Lumsden, who was born in Inuvik, Nunavut, and raised in Ottawa, took the workshop in January 2006, which was an intensive five-day introduction to filmmaking.

“It covered all the basics, and that is exactly what I was looking for,” he says.

Patrice James, executive director of IFCO, says the Hands-On-Film workshops give people an introduction to filmmaking. They teach participants how to use lighting, sound and other aspects to make a film. Normally, she says the workshops are held over the course of six weekends, and cost about $550.

The co-operative started holding its Hands-On-Film workshops specifically for Aboriginal peoples about three years ago, James says. It also started holding the Filmmakers of Diversity Hands-On-Film workshops, workshops for those who are from visible minorities, around the same time.

She says to participate in these workshops, people only need to join the co-operative, apply and explain why they should be considered. The co-operative covers the workshop costs, and the only charge for the participant is membership with IFCO.

“We’re focusing on the demographic of the local community that’s generally under-represented in local media arts,” she says.

“We’d like to see, over the next few years, films that reflect the diversity of the community we live in. There’s no other organization in eastern Ontario that offers the kind of training we do, because we’re film based and all the others use digital.”

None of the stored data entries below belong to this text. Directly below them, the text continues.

(* ===== verification/MdocBinding.v ===== *)
(** * Mdoc presentations are bound to one request, and status lists travel

    What a device signature covers, the round trip of a status list token in
    CWT format, and the witnesses of the theorems about mdocs. *)
From S2P Require Import Prelude Externals Strings Effects Json Keys Jws X509 Cbor Cose Mdoc MdocVerify MdocFlow.
Import Mdoc.

Section Binding.
Context `{S2 : Sha2} `{S2L : !Sha2Laws S2} `{B64 : Base64Url} `{BL : !Base64UrlLaws B64} `{B64S : Base64Std}.
Context `{P : P256} `{D : Ed25519} `{CT : CosetTypes} `{K : !Coset} `{CB : Ciborium} `{CBL : !CiboriumLaws CB}.
Context `{KL : !CosetLaws K CB} `{DS : DebugStr} `{CH : Chrono} `{CHL : !ChronoLaws CH}.
Context `{MS : MdocShow} `{XA : X509Api}.

(** Printing loses nothing. *)
Lemma encode_inj v w b :
  cbor_fits 128 v = true -> cbor_fits 128 w = true -> encode v = Ok b -> encode w = Ok b -> v = w.
Proof.
  intros Hv Hw H1 H2. destruct (encode_total v Hv) as (b1 & E1 & _ & D1).
  destruct (encode_total w Hw) as (b2 & E2 & _ & D2). congruence.
Qed.

Lemma embed_inj v w x :
  cbor_fits 128 v = true -> cbor_fits 128 w = true -> embed v = Ok x -> embed w = Ok x -> v = w.
Proof.
  intros Hv Hw H1 H2. destruct (embed_total v Hv) as (x1 & E1 & U1 & _).
  destruct (embed_total w Hw) as (x2 & E2 & U2 & _). congruence.
Qed.

Lemma device_authentication_inj tr tr' dt dt' w w' b :
  cbor_fits 100 tr = true -> cbor_fits 100 tr' = true -> cbor_fits 100 w = true -> cbor_fits 100 w' = true ->
  device_authentication_bytes tr dt w = Ok b -> device_authentication_bytes tr' dt' w' = Ok b ->
  tr = tr' /\ dt = dt' /\ w = w'.
Proof.
  intros H1 H2 H3 H4 Hb Hb'. unfold device_authentication_bytes in Hb, Hb'.
  apply res_bind_Ok in Hb as (x & Hx & Hb). apply res_bind_Ok in Hb' as (x' & Hx' & Hb').
  assert (Hfit : forall tr dt w, cbor_fits 100 tr = true -> cbor_fits 100 w = true ->
    cbor_fits 128 (CArray [CText "DeviceAuthentication"; tr; CText dt; w]) = true).
  { intros. apply (cbor_fits_mono 101); [lia|]. apply cbor_fits_array. by repeat constructor. }
  destruct (embed_total _ (Hfit tr dt w H1 H3)) as (y & E1 & _ & F1 & _).
  destruct (embed_total _ (Hfit tr' dt' w' H2 H4)) as (y' & E2 & _ & F2 & _).
  assert (y = x) as -> by congruence. assert (y' = x') as -> by congruence.
  assert (x = x') as <- by (eapply encode_inj; [..|exact Hb|exact Hb']; by apply (cbor_fits_mono 1); [lia|]).
  assert (Heq := embed_inj _ _ _ (Hfit tr dt w H1 H3) (Hfit tr' dt' w' H2 H4) E1 E2).
  by injection Heq.
Qed.
(* ===== verification/IssuerStateSpec.v ===== *)
(** * What the issuer's storage promises

    An abstract storage without locks, expiry purges or consumed flags: the
    contract the endpoints are verified against.  [in_memory_refines] shows
    that the in-memory implementation keeps it, for every program of allowed
    calls. *)
From S2P Require Import Prelude Externals Effects IssuerState.

(** ** The abstract storage

    [pending]: the offers not redeemed yet.  [jti_log]: when each identifier
    stops being refused; nothing is ever removed.  [grants]: what every token
    was minted for, until it is revoked. *)
Record IssuerStore := mkIssuerStore {
  auth_sessions : gmap string AuthorizationSession;
  codes : gmap string string;
  pending : gmap string (option string * list string);
  grants : gmap string (AccessGrant * DateTime);
  minted : gmap string string;
  jti_log : gmap string DateTime;
  nonces : gmap string (DateTime * Z);
}.

Module Spec.

Definition empty : IssuerStore := mkIssuerStore ∅ ∅ ∅ ∅ ∅ ∅ ∅.

Definition set_auth_sessions v s :=
  mkIssuerStore v (codes s) (pending s) (grants s) (minted s) (jti_log s) (nonces s).
Definition set_codes v s :=
  mkIssuerStore (auth_sessions s) v (pending s) (grants s) (minted s) (jti_log s) (nonces s).
Definition set_pending v s :=
  mkIssuerStore (auth_sessions s) (codes s) v (grants s) (minted s) (jti_log s) (nonces s).
Definition set_grants v s :=
  mkIssuerStore (auth_sessions s) (codes s) (pending s) v (minted s) (jti_log s) (nonces s).
Definition set_minted v s :=
  mkIssuerStore (auth_sessions s) (codes s) (pending s) (grants s) v (jti_log s) (nonces s).
Definition set_jti_log v s :=
  mkIssuerStore (auth_sessions s) (codes s) (pending s) (grants s) (minted s) v (nonces s).
Definition set_nonces v s :=
  mkIssuerStore (auth_sessions s) (codes s) (pending s) (grants s) (minted s) (jti_log s) v.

James also says while she cannot vouch for a direct correlation, there has been an increase in people from visible minorities within the co-operative since the workshops were first held.

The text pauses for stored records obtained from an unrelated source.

(* ===== verification/Token.v ===== *)
(** * The token endpoint

    crates/issuer/src/token.rs: the two grants, the binding of a code to its
    client, redirect URI, PKCE challenge and DPoP key, and the tokens minted. *)
From S2P Require Import Prelude Externals Strings Effects Oid4vci.
From S2P Require Import IssuerState IssuerStateSpec Authorization.

Definition ACCESS_TOKEN_TTL_SECS : Z := 3600.

Inductive TokenError :=
| TE_InvalidGrantType (what : string)
| TE_InvalidCode
| TE_CodeConsumed
| TE_PkceVerificationFailed
| TE_ClientMismatch
| TE_InvalidPreAuthorizedCode
| TE_InvalidClient (what : string)
| TE_DpopRequired
| TE_DpopKeyMismatch
| TE_StateError (what : string).

Definition token_error_to_string (e : TokenError) : string :=
  match e with
  | TE_InvalidGrantType s => "invalid grant type: " +:+ s
  | TE_InvalidCode => "invalid or expired authorization code"
  | TE_CodeConsumed => "authorization code already consumed"
  | TE_PkceVerificationFailed => "PKCE verification failed"
  | TE_ClientMismatch => "the authorization code was issued to a different client or redirect_uri"
  | TE_InvalidPreAuthorizedCode => "invalid pre-authorized code or transaction code"
  | TE_InvalidClient s => "client authentication failed: " +:+ s
  | TE_DpopRequired => "a DPoP proof is required"
  | TE_DpopKeyMismatch => "the DPoP key does not match the one bound at authorization"
  | TE_StateError s => "state error: " +:+ s
  end.

(** HTTP status and RFC 6749 error code. *)
Definition status_and_code (e : TokenError) : Z * string :=
  match e with
  | TE_InvalidCode | TE_CodeConsumed | TE_PkceVerificationFailed | TE_ClientMismatch
  | TE_InvalidPreAuthorizedCode | TE_DpopKeyMismatch => (400, "invalid_grant")
  | TE_InvalidGrantType _ => (400, "unsupported_grant_type")
  | TE_InvalidClient _ => (401, "invalid_client")
  | TE_DpopRequired => (400, "invalid_request")
  | TE_StateError _ => (500, "server_error")
  end.

Record TokenContext := mkTokenContext {
  tx_authenticated_client : option string;
  tx_dpop_jkt : option string;
}.

Definition token_state_error (e : StateError) : TokenError := TE_StateError (state_error_to_string e).

Definition PRE_AUTHORIZED : string := "urn:ietf:params:oauth:grant-type:pre-authorized_code".

Section Token.
Context `{UrlApi} `{Sha2} `{Base64Url} `{Chrono}.

(** One [credential_identifier] per configuration, each with a fresh UUID. *)
Fixpoint mint_identifiers (config_ids : list string) (identifiers : gmap string string)
    : prog IssuerF (list AuthorizedDetail * gmap string string) :=
  match config_ids with
  | [] => Ret ([], identifiers)
  | config_id :: config_ids' =>
      do uuid <- new_v4;
      let identifier := config_id +:+ ":" +:+ uuid in
      do rest <- mint_identifiers config_ids' (<[identifier := config_id]> identifiers);
      Ret (mkAuthorizedDetail "openid_credential" config_id [identifier] :: rest.1, rest.2)
  end.

Definition issue_access_token (config_ids : list string) (via_authorization_details : bool)
    (dpop_jkt : option string) : prog IssuerF (res TokenResponse TokenError) :=
  do access_token <- new_v4;
  do minted <- (if via_authorization_details
                then do m <- mint_identifiers config_ids ∅; Ret (Some m.1, m.2)
                else Ret (None, ∅));
  let token_type := match dpop_jkt with Some _ => "DPoP"%string | None => "Bearer"%string end in
  let grant := mkAccessGrant config_ids minted.2 dpop_jkt in
  do? _ <- pmap_err token_state_error
    (trigger (StoreAccessToken access_token grant ACCESS_TOKEN_TTL_SECS));
  Ret (Ok (mkTokenResponse access_token token_type ACCESS_TOKEN_TTL_SECS minted.1)).
Definition process_credential_request (fuel : nat) (request : CredentialRequest) (access_token : string)
    (ctx : IssuanceContext F) : prog F (res CredentialResponse (option CredentialError)) :=
  do? ' (config_id, config, holder_keys) <- pmap_err Some (check_request request access_token ctx);
  do? credentials <- issue_all fuel config_id config ctx holder_keys;
  Ret (Ok (mkCredentialResponse (Some credentials) None None None)).
End Credential.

“The cultural make up of the co-operative has changed,” she says.

Tasha Waldron, who took the Filmmakers of Diversity Hands-On-Film workshop in November 2006, is now working with IFCO as its membership co-ordinator.

“I always had a passion for film and filmmaking,” she says. “I had a really biased view of film before, like you had to have a lot of money to make a film, especially a good film . . . But [the workshop] showed me you didn’t have to have thousands of dollars to make a film.”

Waldron says her first film was made in a group at the workshop. She says her first solo film will be presented at the One Take Super 8 Event. The screening is to be held by IFCO at the Mercury Lounge, April 14 at 8 p.m

For this challenge, people shoot using one roll of Super 8 film, which is then shown to the audience without the filmmakers having seen or edited the film. Super 8 film is an 8-mm-width film that was developed in the 1960s.

Roger Wilson, the technical director for IFCO, says this event has been held in cities like Montreal, Winnipeg and Syracuse, N.Y.

He says this is the first year that IFCO is holding the event, and it has had a good response from Ottawa filmmakers.

“We ended up getting 23 films,” he says. “It’s a nice event for us

. . . It’s a very diverse group of filmmakers.”

Lumsden says his first solo film was made for the Super 8 challenge as well.

“I guess the biggest thing about this Super 8 challenge is that it makes me want to make more movies,” he says.

“I think it’s a way of accustomizing people out there to follow on what their dreams are. If anything else, it gives a window into letting people know that they can explore and follow what they want to do with themselves.”

He says the Hands-On-Film program really helped him learn about how to make film, and gave him confidence in the field.

“The biggest thing, I think . . . is taking that first step and actually applying for it, not being shy to ask what avenues there are to pursuing something like making film.”